> _What you are asked to do_:
For each line in the data below that has the word "mkConfig", copy that line.

> _Records shown_:

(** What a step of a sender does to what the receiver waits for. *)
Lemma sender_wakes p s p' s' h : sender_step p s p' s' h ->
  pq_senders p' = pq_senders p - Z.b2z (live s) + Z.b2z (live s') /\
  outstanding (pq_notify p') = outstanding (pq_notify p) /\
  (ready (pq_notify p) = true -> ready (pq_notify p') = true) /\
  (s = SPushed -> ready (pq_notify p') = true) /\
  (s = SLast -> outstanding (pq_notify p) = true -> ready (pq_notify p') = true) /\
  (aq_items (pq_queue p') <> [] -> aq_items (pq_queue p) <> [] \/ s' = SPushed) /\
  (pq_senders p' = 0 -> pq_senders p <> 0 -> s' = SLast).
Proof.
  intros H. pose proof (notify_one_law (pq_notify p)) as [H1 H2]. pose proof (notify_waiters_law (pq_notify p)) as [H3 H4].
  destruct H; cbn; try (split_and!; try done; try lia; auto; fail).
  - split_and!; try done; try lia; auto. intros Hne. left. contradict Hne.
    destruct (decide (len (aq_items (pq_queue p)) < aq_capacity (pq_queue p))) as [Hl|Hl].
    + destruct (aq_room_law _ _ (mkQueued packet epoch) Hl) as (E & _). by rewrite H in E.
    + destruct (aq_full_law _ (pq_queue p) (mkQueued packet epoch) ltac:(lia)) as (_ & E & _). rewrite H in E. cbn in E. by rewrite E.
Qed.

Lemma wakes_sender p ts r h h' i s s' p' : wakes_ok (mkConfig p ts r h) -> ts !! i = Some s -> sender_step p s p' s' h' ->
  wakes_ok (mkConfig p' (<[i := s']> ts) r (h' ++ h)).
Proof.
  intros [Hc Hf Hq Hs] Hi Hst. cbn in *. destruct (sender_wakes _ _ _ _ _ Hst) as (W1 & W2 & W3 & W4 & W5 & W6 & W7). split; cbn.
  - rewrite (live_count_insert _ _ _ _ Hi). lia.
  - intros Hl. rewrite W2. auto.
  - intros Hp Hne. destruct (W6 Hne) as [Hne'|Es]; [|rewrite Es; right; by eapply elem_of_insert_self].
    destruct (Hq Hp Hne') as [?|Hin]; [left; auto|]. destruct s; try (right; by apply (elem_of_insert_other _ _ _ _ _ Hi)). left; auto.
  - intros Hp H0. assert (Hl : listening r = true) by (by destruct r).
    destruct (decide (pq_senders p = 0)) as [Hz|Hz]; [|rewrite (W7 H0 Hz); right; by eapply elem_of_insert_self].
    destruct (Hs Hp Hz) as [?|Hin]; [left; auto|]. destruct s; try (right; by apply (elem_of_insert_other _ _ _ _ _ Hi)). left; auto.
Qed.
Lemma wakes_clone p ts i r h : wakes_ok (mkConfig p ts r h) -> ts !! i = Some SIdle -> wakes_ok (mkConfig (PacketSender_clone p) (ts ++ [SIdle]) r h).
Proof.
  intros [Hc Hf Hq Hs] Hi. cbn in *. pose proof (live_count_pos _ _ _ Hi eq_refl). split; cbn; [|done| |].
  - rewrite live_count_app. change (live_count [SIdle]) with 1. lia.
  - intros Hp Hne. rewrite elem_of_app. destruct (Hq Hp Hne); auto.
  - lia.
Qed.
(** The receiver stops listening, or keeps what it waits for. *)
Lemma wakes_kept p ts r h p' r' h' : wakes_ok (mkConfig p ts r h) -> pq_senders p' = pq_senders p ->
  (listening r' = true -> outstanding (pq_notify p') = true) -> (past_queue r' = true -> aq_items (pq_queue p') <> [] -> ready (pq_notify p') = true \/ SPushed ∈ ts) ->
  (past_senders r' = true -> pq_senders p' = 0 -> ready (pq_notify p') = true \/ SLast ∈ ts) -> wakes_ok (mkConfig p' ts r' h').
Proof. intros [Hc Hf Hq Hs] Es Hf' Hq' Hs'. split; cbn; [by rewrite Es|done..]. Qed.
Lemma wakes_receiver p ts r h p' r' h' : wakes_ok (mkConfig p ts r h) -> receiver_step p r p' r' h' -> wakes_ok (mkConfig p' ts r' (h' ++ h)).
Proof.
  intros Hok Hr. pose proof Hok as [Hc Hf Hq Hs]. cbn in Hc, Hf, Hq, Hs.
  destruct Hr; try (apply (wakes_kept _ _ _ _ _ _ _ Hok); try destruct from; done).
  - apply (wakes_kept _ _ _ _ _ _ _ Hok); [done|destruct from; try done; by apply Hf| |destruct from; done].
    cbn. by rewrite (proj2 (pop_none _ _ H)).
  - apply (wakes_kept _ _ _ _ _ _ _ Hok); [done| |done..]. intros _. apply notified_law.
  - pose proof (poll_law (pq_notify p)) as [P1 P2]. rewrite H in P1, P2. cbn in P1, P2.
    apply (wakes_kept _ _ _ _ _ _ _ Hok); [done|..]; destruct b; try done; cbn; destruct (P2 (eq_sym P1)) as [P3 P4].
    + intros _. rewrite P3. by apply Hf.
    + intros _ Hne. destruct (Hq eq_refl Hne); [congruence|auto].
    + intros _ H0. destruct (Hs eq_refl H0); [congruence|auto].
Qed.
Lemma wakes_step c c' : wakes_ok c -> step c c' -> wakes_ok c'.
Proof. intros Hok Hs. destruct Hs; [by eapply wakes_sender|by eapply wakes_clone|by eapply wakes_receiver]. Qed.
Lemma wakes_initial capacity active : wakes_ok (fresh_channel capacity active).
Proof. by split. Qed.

> _Completed exercise_:
Lemma wakes_sender p ts r h h' i s s' p' : wakes_ok (mkConfig p ts r h) -> ts !! i = Some s -> sender_step p s p' s' h' ->
  wakes_ok (mkConfig p' (<[i := s']> ts) r (h' ++ h)).
Lemma wakes_clone p ts i r h : wakes_ok (mkConfig p ts r h) -> ts !! i = Some SIdle -> wakes_ok (mkConfig (PacketSender_clone p) (ts ++ [SIdle]) r h).
Lemma wakes_kept p ts r h p' r' h' : wakes_ok (mkConfig p ts r h) -> pq_senders p' = pq_senders p ->
  (past_senders r' = true -> pq_senders p' = 0 -> ready (pq_notify p') = true \/ SLast ∈ ts) -> wakes_ok (mkConfig p' ts r' h').
Lemma wakes_receiver p ts r h p' r' h' : wakes_ok (mkConfig p ts r h) -> receiver_step p r p' r' h' -> wakes_ok (mkConfig p' ts r' (h' ++ h)).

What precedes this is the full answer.